── PROVIDED RECORDS
(** * Particle-swarm facility location: a shallow embedding

    This development embeds [src/optimization/facility_pso.py]:
    the fitness evaluator [calculate_total_cost] and the swarm loop
    [optimize_facility_locations_pso].

    Modelling conventions.
    - Python floats are exact rationals ([Q]); there is no NaN and no
      rounding.  Equalities between costs are stated up to [==].  The two
      operations that raise on an infinite double, [math.ceil] of the load
      quotient and the range check of [np.random.uniform], raise in the
      model when the exact value rounds to infinity ([float_overflows]).
    - The transcendental numpy primitives ([np.radians], [np.sin],
      [np.cos], [np.arcsin], [np.sqrt]) are the methods of the class
      [Numpy]: every theorem holds for any interpretation of them.
    - A Python [dict] is an association list in insertion order; [d[k] = v]
      overwrites in place or appends.
    - Exceptions are values of [result].
    - The counts [n_facilities], [n_particles] and [n_iterations] are
      natural numbers.
    - [np.random] and [time.time] are the streams of the class [World],
      read through counters that are threaded through the program state.
    - numpy rows obtained by integer indexing are views: the global best
      position is a reference that is either a view of a row of
      [personal_best_positions] or an array of its own. *)

From Stdlib Require Import QArith Qround Qminmax Qpower Qabs ZArith List String Bool Lia Lqa.
From Stdlib Require Import DecimalString DecimalNat Sorted.
Import ListNotations.
Open Scope Q_scope.
Record DerivedStats := mkDerivedStats {
  total : nat;
  (** the offers whose salaryGrossAnnual is not [null] *)
  withSalary : nat;
  byJobFamily : gmap string Group;
  byContractType : gmap string Group;
  byDepartment : gmap string Group;
  bySector : gmap string Group
}.

(** A part of [getStats] runs against [Object.prototype] and may
    throw.  All that it can see or change of the prototype is whether
    the prototype has the enumerable property [count]: [getStats]
    creates it, with the value NaN, when it counts an offer under the
    key "__proto__".  The boolean is that fact, before and after. *)
Definition Run (A : Type) : Type := bool → (Exception + A) * bool.

Definition ret {A : Type} (a : A) : Run A := λ polluted, (inr a, polluted).

Definition throw {A : Type} (e : Exception) : Run A := λ polluted, (inl e, polluted).

Definition bind {A B : Type} (m : Run A) (k : A → Run B) : Run B :=
  λ polluted,
    match m polluted with
    | (inr a, polluted') => k a polluted'
    | (inl e, polluted') => (inl e, polluted')
    end.

(** [Object.prototype.count = NaN] *)
Definition pollute : Run () := λ _, (inr (), true).

Notation "'let*' x := m 'in' k" := (bind m (λ x, k))
  (at level 10, x name, k at level 200, only parsing).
────
PROBLEM DESCRIPTION. Write out only those lines that fall between the one containing "polluted') => (inl e, polluted')" and the end of the entries, the first and last included, exactly as they read.

SOLUTION.
    | (inl e, polluted') => (inl e, polluted')
    end.

(** [Object.prototype.count = NaN] *)
Definition pollute : Run () := λ _, (inr (), true).

Notation "'let*' x := m 'in' k" := (bind m (λ x, k))
  (at level 10, x name, k at level 200, only parsing).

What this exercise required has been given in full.